Reuters (“KOIZUMI REPORTEDLY PLANS TO APOLOGIZE TO NORTH KOREA, MAY INVITE LEADER TO JAPAN,” Tokyo, 08/04/02) and Agence France-Presse (“‘DIALOGUE’ WITH NORTH KOREA DEPENDS ON ABDUCTION ISSUE: KOIZUMI,” 08/04/02) reported that the DPRK will have to resolve allegations that it kidnapped a number of Japanese nationals in the 1970s and 1980s if it wants to forge “political dialogue” with Japan, Prime Minister Junichiro Koizumi warned. Speaking at the Earth Summit in the run-up to a historic visit to the DPRK later this month, he said he had told the DPRK that the abductions were “a grave issue for the Japanese people.” The DPRK had been told that “without addressing this issue we shall not be able to proceed to political negotiations or political dialogue,” he said. Koizumi, who was speaking at a press conference, said that Japan’s concern about the alleged kidnappings was “a discreet signal that we’ve been sending to the North Koreans.” He added, “the abduction issue and I’m sure numerous other issues will be laid on the table” during the September 17 visit.

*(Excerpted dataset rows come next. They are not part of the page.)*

(* ===== verification/Changes.v ===== *)
(** * State changes (src/authority.cpp: change_for, apply)

    A mutation is a list of object post-images.  [change_for] encodes an object
    into a [StateChange]; [apply] decodes every change first and then installs
    the objects one after the other. *)

From Stdlib Require Import Strings.Byte.
From S2P Require Import Prelude Outcome Ids Lifecycle Policy Wire Model Codecs State.

Module ObjectKind.
Inductive t :=
  | Site | Path | Domain | Attestation | Grant | Verification | Oversubscription | Policy
  | Epoch | AuthorityMeta.
#[export] Instance t_eq_dec : EqDecision t.
Proof. solve_decision. Defined.
End ObjectKind.
Export (hints) ObjectKind.
Abbreviation ObjectKind := ObjectKind.t.

Definition object_kinds : list ObjectKind :=
  [ObjectKind.Site; ObjectKind.Path; ObjectKind.Domain; ObjectKind.Attestation;
   ObjectKind.Grant; ObjectKind.Verification; ObjectKind.Oversubscription;
   ObjectKind.Policy; ObjectKind.Epoch; ObjectKind.AuthorityMeta].

(** The enumerators start from 1. *)
Definition object_kind_value (k : ObjectKind) : N := enum_value object_kinds k + 1.

Definition object_kind_name (k : ObjectKind) : bytes :=
  match k with
  | ObjectKind.Site => str "SITE"
  | ObjectKind.Path => str "PATH"
  | ObjectKind.Domain => str "DOMAIN"
  | ObjectKind.Attestation => str "ATTESTATION"
  | ObjectKind.Grant => str "GRANT"
  | ObjectKind.Verification => str "VERIFICATION"
  | ObjectKind.Oversubscription => str "OVERSUBSCRIPTION"
  | ObjectKind.Policy => str "POLICY"
  | ObjectKind.Epoch => str "EPOCH"
  | ObjectKind.AuthorityMeta => str "AUTHORITY_META"
  end.

Record StateChange := mkStateChange {
  sc_kind : ObjectKind;
  sc_key : Id128;
  sc_image : bytes;
  sc_releases : bool;
}.

Definition encode_state_change (v : StateChange) : bytes :=
  w_u8 (object_kind_value (sc_kind v)) ++
  w_id128 (sc_key v) ++
  w_boolean (sc_releases v) ++
  w_bytes (sc_image v).

Definition r_object_kind : reader ObjectKind :=
  kind ← r_u8;
  if kind <? 1 then r_fail Status.Invalid
  else
    match object_kinds !! N.to_nat (kind - 1) with
    | None => r_fail Status.Invalid
    | Some k => mret k
    end.

Definition decode_state_change : reader StateChange :=
  kind ← r_object_kind;
  key ← r_id128;
  releases ← r_boolean;
  image ← r_bytes;
  mret (mkStateChange kind key image releases).
Definition grant_consistent (a : Authority) (g : GrantRecord) : Prop :=
  let last := arb_value (last_arbitration a) in
  tid_is_nil (g_id g) = false /\ arb_value (g_arbitration g) <> 0 /\
  (arb_value (g_arbitration g) <= last \/ last = 0) /\
  exists path site,
    find_path a (b_path (g_binding g)) = Some path /\
    find_site a (b_holder (g_binding g)) = Some site /\
    (requires_current_binding (g_state g) = true ->
       binding_current a site path (g_binding g)) /\
    (g_state g = GrantState.Active -> require_verification_for_active (policy a) = true ->
       g_verification g = VerificationState.Verified).

(** Two grants share neither an arbitration sequence nor a lease. *)
Definition grants_distinct (g h : GrantRecord) : Prop :=
  (arb_value (g_arbitration g) = arb_value (g_arbitration h) -> g_id g = g_id h) /\
  (tid_is_nil (b_lease (g_binding g)) = false -> b_lease (g_binding g) = b_lease (g_binding h) ->
     g_id g = g_id h).

Definition references_consistent (a : Authority) (r : PathRecord) : Prop :=
  (tid_is_nil (path_shared_risk_domain r) = false ->
     is_Some (domains_ a !! raw (path_shared_risk_domain r))) /\
  (tid_is_nil (path_endpoint_a r) = false -> is_Some (sites_ a !! raw (path_endpoint_a r))) /\
  (tid_is_nil (path_endpoint_b r) = false -> is_Some (sites_ a !! raw (path_endpoint_b r))).

Record consistent (a : Authority) : Prop := {
  cons_paths r : r ∈ paths a -> path_consistent a r;
  cons_grants g : g ∈ grants a -> grant_consistent a g;
  cons_distinct g h : g ∈ grants a -> h ∈ grants a -> grants_distinct g h;
  cons_references r : r ∈ paths a -> references_consistent a r;
  cons_policy : validate (policy a) = Status.Ok;
  cons_limits : within_limits a;
}.

Lemma is_ok_spec s : is_ok s = true <-> s = Status.Ok.
Proof. unfold is_ok. apply bool_decide_eq_true. Qed.

Lemma not_is_ok s : negb (is_ok s) = false <-> s = Status.Ok.
Proof. rewrite negb_false_iff. apply is_ok_spec. Qed.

Koizumi announced the visit on August 30, saying he hoped his talks with DPRK leader Kim Jong-Il would spur normalization. It will be the first visit by a Japanese premier to the DPRK, with which Japan has never established diplomatic relations.

7. ROK DPRK Ship Raising

Reuters (“SOUTH KOREA TO DISPLAY SHIP WRECKED IN CLASH WITH NORTH KOREA,” Seoul, 08/04/02) reported that the ROK will display the patrol boat that was riddled with bullet holes in its deadly gunbattle with the DPRK in June to heighten sailors’ vigilance, officials said Wednesday. The 150-ton “Chamsuri 357” will be displayed at the 2nd Naval Fleet Command in Pyongtaek on the west coast. The boat was salvaged last month, eight weeks after it sank in the June 29 clash that killed five ROK sailors. The DPRK acknowledged an unspecified number of casualties. With its hull pockmarked by hundreds of bullet holes and four soccer ball-sized shell holes, the boat proved irreparable, military engineers said. “We decided to display the ship to show our determination to guard the Northern Limit Line,” a Navy official said. The official declined to be named.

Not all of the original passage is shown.